- **TRY IT**: Only the lines from the one containing "Fixpoint split_on (c" to the end of the data are wanted; print them exactly as they appear.

- **RECORDS TO USE**:

Lemma atol_print z : - 2 ^ 63 ≤ z < 2 ^ 63 → atol (print_z z) = z.
Proof.
  intros Hz. unfold atol. rewrite <- (str_app_nil_r (print_z z)).
  by rewrite strtol_print.
Qed.

(** ** Concatenation *)
Lemma str_app_cons c a b : (String c a ++ b)%string = String c (a ++ b)%string.
Proof. done. Qed.

Lemma str_app_nil_l a : ("" ++ a)%string = a.
Proof. done. Qed.

Lemma str_app_assoc (a b c : string) : ((a ++ b) ++ c = a ++ (b ++ c))%string.
Proof. induction a as [|x a IH]; [done|]. by rewrite !str_app_cons, IH. Qed.

Lemma strlen_app a b : strlen (a ++ b) = (strlen a + strlen b)%nat.
Proof. induction a as [|x a IH]; [done|]. rewrite str_app_cons. simpl. by rewrite IH. Qed.

Lemma str_take_app a b : str_take (strlen a) (a ++ b) = a.
Proof. induction a as [|x a IH]; [by destruct b|]. rewrite str_app_cons. simpl. by rewrite IH. Qed.

Lemma no_nul_app a b : no_nul (a ++ b) = no_nul a && no_nul b.
Proof. induction a as [|x a IH]; [done|]. rewrite str_app_cons. simpl. by rewrite IH, andb_assoc. Qed.

Create HintDb str.
#[export] Hint Rewrite str_app_cons str_app_nil_l str_app_nil_r str_app_assoc strlen_app : str.

(** ** The fields of a text between the occurrences of a character *)
Fixpoint split_on (c : ascii) (s : string) : list string :=
  match s with
  | EmptyString => [""%string]
  | String a s' =>
    if Ascii.eqb a c then ""%string :: split_on c s'
    else match split_on c s' with
         | h :: t => String a h :: t
         | [] => [String a ""]
         end
  end.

- **TASK RESULT**:
Fixpoint split_on (c : ascii) (s : string) : list string :=
  match s with
  | EmptyString => [""%string]
  | String a s' =>
    if Ascii.eqb a c then ""%string :: split_on c s'
    else match split_on c s' with
         | h :: t => String a h :: t
         | [] => [String a ""]
         end
  end.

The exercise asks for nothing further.